Trump also asked university administrations to certify that they are not violating anti-discrimination laws, and some schools were offered a compact that promised preferred consideration for federal funding if they committed to ending any remaining DEI initiatives, required SAT scores from student applicants, limited undergraduate admission of foreign nationals to 15 percent, and pledged a policy of institutional neutrality.

Seventeen states, meanwhile, passed laws banning the use of diversity statements in hiring, the report said.

Colleges and universities across the country have scrubbed any mention of DEI from their websites, substituting terms like “office of belonging” or “campus culture.”

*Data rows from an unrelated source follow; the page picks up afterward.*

Lemma calculateUpdatePeriod_floor :
  SinGen.calculateUpdatePeriod size (Fin freqHz) = Ok n.
Proof.
  pose proof product_pos as Pp. pose proof product_le as Ple.
  pose proof floor_range as R.
  rewrite (calculateUpdatePeriod_pos size (proj1 size_range) freqHz freq_pos).
  (* (float)LUT_SIZE is exact *)
  assert (Sq : (inject_Z size <= 16777216)%Q)
    by (change 16777216%Q with (inject_Z 16777216); rewrite <- Zle_Qle; lia).
  assert (S0 : (0 <= inject_Z size)%Q) by (rewrite <- (Zle_Qle 0); lia).
  destruct (round_exact binary32 prec32_pos (inject_Z size)) as (s & Es & Hs).
  { apply representable_Z; [vm_compute; discriminate | simpl; lia]. }
  { apply Qabs_of_nonneg_lt; [exact S0|]. apply pow2_128_large. lra. }
  unfold of_Z. rewrite Es. unfold fmul.
  (* the product is exact *)
  assert (EP : (freqHz * s == P)%Q) by (unfold P; rewrite Hs; reflexivity).
  destruct (round_exact binary32 prec32_pos (freqHz * s)) as (x & Ex & Hx).
  { apply (representable_comp binary32 P); [symmetry; exact EP | exact product_float]. }
  { rewrite EP. apply Qabs_of_nonneg_lt; [lra | apply pow2_128_large; lra]. }
  rewrite Ex. rewrite EP in Hx.
  unfold fdiv.
  destruct (Qeq_bool x 0) eqn:E0; [apply Qeq_bool_iff in E0; lra|].
  assert (EQ : (1000000 / x == 1000000 / P)%Q) by (rewrite Hx; reflexivity).
  rewrite (roundQ_comp_round binary64 _ _ EQ).
  (* the rounded quotient stays between n and d *)
  pose proof (Qfloor_le (1000000 / P)) as Fl. fold n in Fl.
  assert (Lo : (inject_Z n <= roundQ binary64 (1000000 / P))%Q).
  { apply (roundQ_ge binary64 prec64_pos); [|exact Fl].
    apply representable_Z; [vm_compute; discriminate | simpl; lia]. }
  assert (Hi : (roundQ binary64 (1000000 / P) <= d)%Q)
    by (apply (roundQ_le binary64 prec64_pos); [exact d_double | exact quotient_le_d]).
  assert (N1 : (1 <= inject_Z n)%Q) by (rewrite <- (Zle_Qle 1); lia).
  assert (N2 : (inject_Z (n + 1) <= 536870912)%Q)
    by (change 536870912%Q with (inject_Z 536870912); rewrite <- Zle_Qle; lia).
  assert (Dlt : (d < inject_Z (n + 1))%Q).
  { unfold d. rewrite pow2_m24. lra. }
  set (r := roundQ binary64 (1000000 / P)) in *.
  rewrite (round_fin binary64 (1000000 / P)).
  2:{ fold r. apply Qabs_of_nonneg_lt; [lra | apply pow2_1024_large; lra]. }
  fold r.
  assert (Fr : Qfloor r = n) by (apply Qfloor_unique; lra).
  rewrite to_uint64_nonneg; [|lra | rewrite Fr; lia].
  rewrite Fr. simpl.
  destruct (n >? 0) eqn:G; [reflexivity|].
  exfalso. rewrite Z.gtb_ltb in G. apply Z.ltb_ge in G. lia.
Qed.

Peter Wood, president of the National Association of Scholars and a former professor and administrator at Boston University, said he’s skeptical that higher education is ending its deep-rooted commitment to DEI.

He applauded Heterodox Academy for its research, calling this public acknowledgement a step in the right direction, and said the methodology is sound. Still, “counting mentions of DEI in job advertisements is a long way from what universities are actually doing.”

Removing the three letters or words from job ads, much like renaming DEI functions to something like the office of belonging, doesn’t make a dent in a decades-long, entrenched culture in so many university programs where racial preferences in hiring are still considered essential, and administrators and faculty committees presume that most of the applicants share their liberal, progressive ideology, Wood told The Epoch Times.

There’s certainly a wink and a nudge that if you want a job here, you better make nice on this front,” he said. “I don’t think they’ve changed these jobs one iota. Senior administrators need to be really convinced that it [DEI] was a mistake and it’s time to move beyond it.”